----- Task material -----

Inductive cacheEvent :=
  | EvAssume (p : Pod)
  | EvFinish (p : Pod) (now : Z)
  | EvForget (p : Pod)
  | EvAdd (p : Pod)
  | EvUpdate (old new : Pod)
  | EvRemove (p : Pod)
  | EvCleanup (now : Z) (keys : list string)
  | EvAddNode (nd : Node)
  | EvUpdateNode (old : option Node) (nd : Node)
  | EvRemoveNode (nd : Node).

Definition nodeOfPod (p : Pod) : string := NodeName (pod_Spec p).

Definition setPodTable (a : absCache) (t : gmap string (podPhase * Pod)) : absCache :=
  {| absPods := t; absNodes := absNodes a |}.

(** The pods of the table on a node. *)
Definition podsOn (t : gmap string (podPhase * Pod)) (name : string) : list Pod :=
  filter (fun p => nodeOfPod p = name) ((fun kp => kp.2.2) <$> map_to_list t).

(** An assumed pod whose binding finished and whose deadline has passed. *)
Definition expired (now : Z) (ph : podPhase) : bool :=
  match ph with Assumed (Some dl) => bool_decide (dl < now) | _ => false end.

Definition absStep (ttl : Z) (e : cacheEvent) (a : absCache) : result cacheError unit * absCache :=
  let t := absPods a in
  let keyed p (k : result cacheError unit * absCache) :=
    if decide (pod_UID p = "") then (Err (InfoError EmptyUID), a) else k in
  match e with
  | EvAssume p => keyed p
      match t !! pod_UID p with
      | Some _ => (Err (PodAlreadyInCache (pod_UID p)), a)
      | None => (Ok tt, setPodTable a (<[pod_UID p := (Assumed None, p)]> t))
      end
  | EvFinish p now => keyed p
      match t !! pod_UID p with
      | Some (Assumed _, q) => (Ok tt, setPodTable a (<[pod_UID p := (Assumed (Some (now + ttl)), q)]> t))
      | _ => (Ok tt, a)
      end
  | EvForget p => keyed p
      match t !! pod_UID p with
      | Some (ph, q) =>
          if decide (nodeOfPod q <> nodeOfPod p) then (Err (AssumedOnOtherNode (pod_UID p) (nodeOfPod p) (nodeOfPod q)), a)
          else match ph with
               | Assumed _ => (Ok tt, setPodTable a (delete (pod_UID p) t))
               | Added => (Err (NotAssumed (pod_UID p)), a)
               end
      | None => (Err (NotAssumed (pod_UID p)), a)
      end
  | EvAdd p => keyed p
      match t !! pod_UID p with
      | Some (Added, _) => (Err (AlreadyAdded (pod_UID p)), a)
      | _ => (Ok tt, setPodTable a (<[pod_UID p := (Added, p)]> t))
      end
  | EvUpdate old new => keyed old
      match t !! pod_UID old with
      | Some (Added, q) =>
          if decide (nodeOfPod q <> nodeOfPod new) then (Panic, a)
          else (Ok tt, setPodTable a (<[pod_UID old := (Added, new)]> t))
      | _ => (Err (NotAdded (pod_UID old)), a)
      end
  | EvRemove p => keyed p
      match t !! pod_UID p with
      | Some (Added, q) =>
          if decide (nodeOfPod q <> nodeOfPod p) then (Panic, a)
          else (Ok tt, setPodTable a (delete (pod_UID p) t))
      | _ => (Err (PodNotFound (pod_UID p)), a)
      end
  | EvCleanup now _ =>
      (Ok tt, setPodTable a (filter (fun kp => expired now kp.2.1 = false) t))
  | EvAddNode nd | EvUpdateNode _ nd =>
      (Ok tt, {| absPods := t; absNodes := <[node_Name nd := nd]> (absNodes a) |})
  | EvRemoveNode nd =>
      match absNodes a !! node_Name nd with
      | Some _ => (Ok tt, {| absPods := t; absNodes := delete (node_Name nd) (absNodes a) |})
      | None =>
          (Err (if decide (podsOn t (node_Name nd) = []) then NodeNotInCache (node_Name nd)
                else TreeError (NodeNotFound (node_Name nd) "")), a)
      end
  end.

(** What the informers and the scheduler promise: the spec of a pod changes only by an
    update event, whose old pod is the known one; a node that still has pods but was
    removed comes back with an add event; a node is removed as it was last seen; the
    cleanup ranges over the assumed pods. *)
Definition validEvent (a : absCache) (e : cacheEvent) : Prop :=
  match e with
  | EvForget p | EvAdd p => forall d q, absPods a !! pod_UID p = Some (Assumed d, q) ->
      nodeOfPod p = nodeOfPod q -> pod_Spec p = pod_Spec q
  | EvUpdate old new => forall q, absPods a !! pod_UID old = Some (Added, q) ->
      nodeOfPod new = nodeOfPod q -> pod_Spec old = pod_Spec q /\ pod_UID new = pod_UID old
  | EvCleanup _ keys => NoDup keys /\
      forall k, k ∈ keys <-> exists d q, absPods a !! k = Some (Assumed d, q)
  | EvUpdateNode _ nd => absNodes a !! node_Name nd = None -> podsOn (absPods a) (node_Name nd) = []
  | EvRemoveNode nd => forall nd', absNodes a !! node_Name nd = Some nd' -> nd = nd'
  | _ => True
  end.

(** The generations an event may draw. *)
Definition cost (e : cacheEvent) : Z :=
  match e with EvCleanup _ keys => Z.of_nat (length keys) | _ => 3 end.

Section Run.
Context `{LabelsLib}.

Definition cacheStep (e : cacheEvent) : M unit :=
  match e with
  | EvAssume p => AssumePod p
  | EvFinish p now => finishBinding p now
  | EvForget p => ForgetPod p
  | EvAdd p => AddPod p
  | EvUpdate old new => UpdatePod old new
  | EvRemove p => RemovePod p
  | EvCleanup now keys => cleanupAssumedPods now keys
  | EvAddNode nd => AddNode nd
  | EvUpdateNode old nd => UpdateNode old nd
  | EvRemoveNode nd => RemoveNode nd
  end.

(** The results of a run and its last state; [klog.Fatal] ends the process. *)
Fixpoint runCache (es : list cacheEvent) (c : schedulerCache) : list (result cacheError unit) * schedulerCache :=
  match es with
  | [] => ([], c)
  | e :: es =>
      let '(r, c1) := cacheStep e c in
      if decide (r = Panic) then ([Panic], c1)
      else let '(rs, c2) := runCache es c1 in (r :: rs, c2)
  end.
End Run.

Fixpoint runAbs (ttl : Z) (es : list cacheEvent) (a : absCache) : list (result cacheError unit) * absCache :=
  match es with
  | [] => ([], a)
  | e :: es =>
      let '(r, a1) := absStep ttl e a in
      if decide (r = Panic) then ([Panic], a1)
      else let '(rs, a2) := runAbs ttl es a1 in (r :: rs, a2)
  end.

(** The events of a run are valid where they happen. *)
Fixpoint validRun (ttl : Z) (es : list cacheEvent) (a : absCache) : Prop :=
  match es with
  | [] => True
  | e :: es => validEvent a e /\ validRun ttl es (absStep ttl e a).2
  end.

Definition runCost (es : list cacheEvent) : Z := sumOver cost es.

(** ** The refinement relation *)
Definition podTag (p : Pod) : string * PodSpec := (pod_UID p, pod_Spec p).
Definition infoTags (i : NodeInfo) : list (string * PodSpec) := (podTag ∘ pi_Pod) <$> Pods i.

(** The node infos hold exactly the pods of the table, and the live nodes. *)
Record placed (infos : gmap string NodeInfo) (t : gmap string (podPhase * Pod)) (ns : gmap string Node) : Prop := {
  pl_key k ph p : t !! k = Some (ph, p) -> pod_UID p = k /\ k <> "";
  pl_acc name i : infos !! name = Some i -> accounted i;
  pl_live name : infos !! name ≫= node = ns !! name;
  pl_ghost name i : infos !! name = Some i -> node i = None -> Pods i <> [];
  pl_tags name k s : (k, s) ∈ from_option infoTags [] (infos !! name) <->
    exists ph p, t !! k = Some (ph, p) /\ pod_Spec p = s /\ NodeName s = name
}.

Section Placed.
Context `{LabelsLib}.
Implicit Types (infos : gmap string NodeInfo) (t : gmap string (podPhase * Pod)).

Lemma podUIDs_tags i : podUIDs i = (infoTags i).*1.
Proof. unfold podUIDs, infoTags. by rewrite <- list_fmap_compose. Qed.

Lemma placed_uid infos t ns name i k :
  placed infos t ns -> infos !! name = Some i -> k ∈ podUIDs i -> is_Some (t !! k).
Proof.
  intros Hp Hi Hk. rewrite podUIDs_tags in Hk. apply list_elem_of_fmap in Hk as ([k' s]&->&Hin).
  pose proof (proj1 (pl_tags _ _ _ Hp name k' s)) as Ht. rewrite Hi in Ht.
  destruct (Ht Hin) as (ph&p&Hk&_). by eexists.
Qed.

Lemma infoTags_AddPod g i p : infoTags (NodeInfo.AddPod g i p).2 = infoTags i ++ [podTag p].
Proof.
  unfold NodeInfo.AddPod, infoTags. destruct (calculateResource p) as [[??]?]. cbn [snd Pods].
  by rewrite fmap_app.
Qed.

Lemma node_AddPod g i p : node (NodeInfo.AddPod g i p).2 = node i.
Proof. unfold NodeInfo.AddPod. by destruct (calculateResource p) as [[??]?]. Qed.

Lemma accounted_blank g : accounted (blankInfo g).
Proof. destruct (accounted_NewNodeInfo 0). by split. Qed.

-----

→ **Assigned task**:
Starting at the line that has "filter (fun p" in the records above, restate word for word every line until the one that has "EvAssume p => keyed p", and include that one as well.

→ **Solution to this task**:
  filter (fun p => nodeOfPod p = name) ((fun kp => kp.2.2) <$> map_to_list t).

(** An assumed pod whose binding finished and whose deadline has passed. *)
Definition expired (now : Z) (ph : podPhase) : bool :=
  match ph with Assumed (Some dl) => bool_decide (dl < now) | _ => false end.

Definition absStep (ttl : Z) (e : cacheEvent) (a : absCache) : result cacheError unit * absCache :=
  let t := absPods a in
  let keyed p (k : result cacheError unit * absCache) :=
    if decide (pod_UID p = "") then (Err (InfoError EmptyUID), a) else k in
  match e with
  | EvAssume p => keyed p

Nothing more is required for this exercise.